Starting with the line containing "apply wf_psr_set_bit; [unfold PSR_ET;" and going on through the line containing "preserves_cpu. unfold i_wrwim_execute;", return the lines of the data below exactly, and only those.

(Dataset entries)
═══

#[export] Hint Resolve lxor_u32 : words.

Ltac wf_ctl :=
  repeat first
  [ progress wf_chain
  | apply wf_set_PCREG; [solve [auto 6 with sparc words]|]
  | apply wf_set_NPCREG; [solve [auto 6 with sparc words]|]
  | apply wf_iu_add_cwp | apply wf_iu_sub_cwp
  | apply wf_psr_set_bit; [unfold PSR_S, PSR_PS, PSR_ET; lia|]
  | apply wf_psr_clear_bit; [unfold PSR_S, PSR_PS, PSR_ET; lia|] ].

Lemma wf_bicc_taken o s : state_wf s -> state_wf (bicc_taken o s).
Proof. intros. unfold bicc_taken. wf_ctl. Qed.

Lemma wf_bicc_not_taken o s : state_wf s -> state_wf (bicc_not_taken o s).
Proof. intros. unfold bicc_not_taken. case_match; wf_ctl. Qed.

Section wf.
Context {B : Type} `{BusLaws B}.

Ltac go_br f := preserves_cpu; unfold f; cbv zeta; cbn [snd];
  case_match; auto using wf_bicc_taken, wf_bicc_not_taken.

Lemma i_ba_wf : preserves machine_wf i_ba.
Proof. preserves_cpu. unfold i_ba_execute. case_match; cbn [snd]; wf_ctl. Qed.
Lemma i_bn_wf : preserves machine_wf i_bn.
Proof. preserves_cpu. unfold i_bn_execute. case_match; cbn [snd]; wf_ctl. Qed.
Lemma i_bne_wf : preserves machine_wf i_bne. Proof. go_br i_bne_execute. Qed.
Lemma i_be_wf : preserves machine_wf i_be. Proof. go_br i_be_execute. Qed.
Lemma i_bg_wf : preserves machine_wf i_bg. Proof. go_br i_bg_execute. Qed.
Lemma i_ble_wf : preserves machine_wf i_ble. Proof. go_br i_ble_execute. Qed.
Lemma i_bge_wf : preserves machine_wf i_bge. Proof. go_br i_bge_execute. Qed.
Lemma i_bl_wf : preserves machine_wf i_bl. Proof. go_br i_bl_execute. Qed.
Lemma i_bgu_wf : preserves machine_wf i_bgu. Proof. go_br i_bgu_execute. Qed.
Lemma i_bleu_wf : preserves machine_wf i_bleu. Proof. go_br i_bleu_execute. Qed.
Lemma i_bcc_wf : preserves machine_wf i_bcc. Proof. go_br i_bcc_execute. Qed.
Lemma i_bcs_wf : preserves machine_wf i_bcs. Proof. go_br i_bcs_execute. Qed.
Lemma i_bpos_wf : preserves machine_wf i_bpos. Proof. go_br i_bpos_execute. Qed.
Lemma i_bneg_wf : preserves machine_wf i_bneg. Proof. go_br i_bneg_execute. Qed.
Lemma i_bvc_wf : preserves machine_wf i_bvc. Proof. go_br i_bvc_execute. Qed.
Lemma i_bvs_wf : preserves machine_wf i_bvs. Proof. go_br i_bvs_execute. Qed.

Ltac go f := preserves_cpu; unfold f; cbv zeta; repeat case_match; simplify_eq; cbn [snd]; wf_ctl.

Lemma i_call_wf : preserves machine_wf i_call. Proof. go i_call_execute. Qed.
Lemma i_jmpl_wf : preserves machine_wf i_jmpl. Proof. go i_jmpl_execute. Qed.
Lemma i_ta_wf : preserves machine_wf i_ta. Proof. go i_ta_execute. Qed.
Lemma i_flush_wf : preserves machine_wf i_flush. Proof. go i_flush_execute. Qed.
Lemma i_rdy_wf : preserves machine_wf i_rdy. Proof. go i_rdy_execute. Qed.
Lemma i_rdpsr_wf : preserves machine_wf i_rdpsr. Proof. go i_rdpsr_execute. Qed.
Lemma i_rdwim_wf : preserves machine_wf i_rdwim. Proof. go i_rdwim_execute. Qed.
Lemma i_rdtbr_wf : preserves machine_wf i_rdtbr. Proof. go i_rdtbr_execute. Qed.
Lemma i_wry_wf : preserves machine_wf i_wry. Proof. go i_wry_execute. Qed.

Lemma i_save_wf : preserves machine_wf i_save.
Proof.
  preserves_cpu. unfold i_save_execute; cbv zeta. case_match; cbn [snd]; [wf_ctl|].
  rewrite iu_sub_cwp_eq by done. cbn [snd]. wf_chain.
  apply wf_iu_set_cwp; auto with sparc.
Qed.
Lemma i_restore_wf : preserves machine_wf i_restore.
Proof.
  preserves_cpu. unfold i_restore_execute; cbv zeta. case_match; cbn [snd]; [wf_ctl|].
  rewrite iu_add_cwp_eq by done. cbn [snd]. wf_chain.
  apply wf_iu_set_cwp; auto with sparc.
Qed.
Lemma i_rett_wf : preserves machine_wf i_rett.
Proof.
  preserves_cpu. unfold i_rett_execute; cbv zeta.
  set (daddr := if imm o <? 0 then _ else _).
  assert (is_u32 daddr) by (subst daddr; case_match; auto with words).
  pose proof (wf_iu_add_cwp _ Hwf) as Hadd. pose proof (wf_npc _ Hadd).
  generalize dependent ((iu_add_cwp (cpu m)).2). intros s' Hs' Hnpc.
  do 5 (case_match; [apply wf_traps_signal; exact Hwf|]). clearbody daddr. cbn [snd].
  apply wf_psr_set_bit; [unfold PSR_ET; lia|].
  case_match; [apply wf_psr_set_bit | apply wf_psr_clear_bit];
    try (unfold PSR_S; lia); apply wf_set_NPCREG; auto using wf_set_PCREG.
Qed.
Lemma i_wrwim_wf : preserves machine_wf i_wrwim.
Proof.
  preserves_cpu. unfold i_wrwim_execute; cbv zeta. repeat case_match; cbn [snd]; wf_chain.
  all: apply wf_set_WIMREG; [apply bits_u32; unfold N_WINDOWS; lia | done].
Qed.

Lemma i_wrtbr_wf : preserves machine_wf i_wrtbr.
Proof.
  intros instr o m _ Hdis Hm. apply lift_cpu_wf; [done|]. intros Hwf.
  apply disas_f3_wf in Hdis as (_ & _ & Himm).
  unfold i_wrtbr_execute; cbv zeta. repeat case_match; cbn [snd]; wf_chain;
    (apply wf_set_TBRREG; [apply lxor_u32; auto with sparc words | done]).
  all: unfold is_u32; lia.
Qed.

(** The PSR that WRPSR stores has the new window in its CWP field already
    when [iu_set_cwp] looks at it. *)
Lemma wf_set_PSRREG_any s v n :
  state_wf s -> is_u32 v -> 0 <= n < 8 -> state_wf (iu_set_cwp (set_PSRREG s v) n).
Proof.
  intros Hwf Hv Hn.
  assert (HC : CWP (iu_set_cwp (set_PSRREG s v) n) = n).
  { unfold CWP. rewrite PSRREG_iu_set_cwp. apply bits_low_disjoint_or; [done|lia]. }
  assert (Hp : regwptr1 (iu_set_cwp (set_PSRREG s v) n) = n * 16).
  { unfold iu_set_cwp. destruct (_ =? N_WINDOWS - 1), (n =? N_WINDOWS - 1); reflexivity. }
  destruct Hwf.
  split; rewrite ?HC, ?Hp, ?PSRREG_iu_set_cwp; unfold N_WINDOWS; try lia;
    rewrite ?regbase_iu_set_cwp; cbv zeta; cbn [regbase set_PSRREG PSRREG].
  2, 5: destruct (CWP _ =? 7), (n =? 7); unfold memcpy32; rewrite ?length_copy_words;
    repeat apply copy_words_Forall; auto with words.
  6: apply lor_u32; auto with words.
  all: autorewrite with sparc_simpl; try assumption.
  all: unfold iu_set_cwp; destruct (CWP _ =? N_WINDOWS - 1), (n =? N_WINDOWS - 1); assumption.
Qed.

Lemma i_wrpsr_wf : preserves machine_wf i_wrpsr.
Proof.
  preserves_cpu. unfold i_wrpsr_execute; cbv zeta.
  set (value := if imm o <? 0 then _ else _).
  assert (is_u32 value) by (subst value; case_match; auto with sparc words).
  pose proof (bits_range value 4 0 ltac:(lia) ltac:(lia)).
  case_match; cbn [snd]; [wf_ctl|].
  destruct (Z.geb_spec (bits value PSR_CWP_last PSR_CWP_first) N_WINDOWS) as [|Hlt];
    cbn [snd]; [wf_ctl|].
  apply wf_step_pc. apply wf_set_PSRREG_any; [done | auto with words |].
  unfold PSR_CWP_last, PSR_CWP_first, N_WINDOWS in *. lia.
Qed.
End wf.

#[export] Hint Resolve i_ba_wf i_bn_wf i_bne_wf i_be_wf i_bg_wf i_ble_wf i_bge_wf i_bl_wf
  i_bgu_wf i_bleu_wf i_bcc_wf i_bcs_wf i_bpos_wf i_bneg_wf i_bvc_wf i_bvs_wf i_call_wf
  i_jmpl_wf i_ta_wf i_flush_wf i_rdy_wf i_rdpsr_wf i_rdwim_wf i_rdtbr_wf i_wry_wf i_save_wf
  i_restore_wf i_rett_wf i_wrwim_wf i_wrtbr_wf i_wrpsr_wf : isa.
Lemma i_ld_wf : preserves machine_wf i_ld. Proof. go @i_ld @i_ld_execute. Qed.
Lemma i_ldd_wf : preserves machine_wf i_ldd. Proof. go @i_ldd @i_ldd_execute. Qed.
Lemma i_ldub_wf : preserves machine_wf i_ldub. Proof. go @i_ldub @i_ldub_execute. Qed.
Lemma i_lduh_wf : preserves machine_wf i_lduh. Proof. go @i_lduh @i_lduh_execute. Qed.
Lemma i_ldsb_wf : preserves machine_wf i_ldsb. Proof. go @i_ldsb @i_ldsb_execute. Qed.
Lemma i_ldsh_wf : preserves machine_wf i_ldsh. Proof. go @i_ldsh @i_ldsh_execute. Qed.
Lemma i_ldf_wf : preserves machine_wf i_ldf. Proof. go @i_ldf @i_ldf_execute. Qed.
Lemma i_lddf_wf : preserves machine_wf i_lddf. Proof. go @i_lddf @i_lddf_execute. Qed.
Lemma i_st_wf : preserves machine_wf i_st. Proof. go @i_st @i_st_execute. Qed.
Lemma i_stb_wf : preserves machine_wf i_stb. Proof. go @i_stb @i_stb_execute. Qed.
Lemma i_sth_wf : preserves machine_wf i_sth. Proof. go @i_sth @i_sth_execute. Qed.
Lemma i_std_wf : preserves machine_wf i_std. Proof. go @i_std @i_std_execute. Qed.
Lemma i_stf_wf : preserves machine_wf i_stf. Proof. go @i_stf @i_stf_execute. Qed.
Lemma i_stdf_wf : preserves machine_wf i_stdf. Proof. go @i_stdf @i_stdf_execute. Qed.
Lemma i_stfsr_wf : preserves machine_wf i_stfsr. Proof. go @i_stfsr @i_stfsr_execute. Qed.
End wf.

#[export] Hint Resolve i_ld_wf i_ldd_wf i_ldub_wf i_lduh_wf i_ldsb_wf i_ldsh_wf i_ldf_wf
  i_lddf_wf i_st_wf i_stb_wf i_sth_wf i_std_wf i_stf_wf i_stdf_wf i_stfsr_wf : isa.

═══

#### Written reply:
  apply wf_psr_set_bit; [unfold PSR_ET; lia|].
  case_match; [apply wf_psr_set_bit | apply wf_psr_clear_bit];
    try (unfold PSR_S; lia); apply wf_set_NPCREG; auto using wf_set_PCREG.
Qed.
Lemma i_wrwim_wf : preserves machine_wf i_wrwim.
Proof.
  preserves_cpu. unfold i_wrwim_execute; cbv zeta. repeat case_match; cbn [snd]; wf_chain.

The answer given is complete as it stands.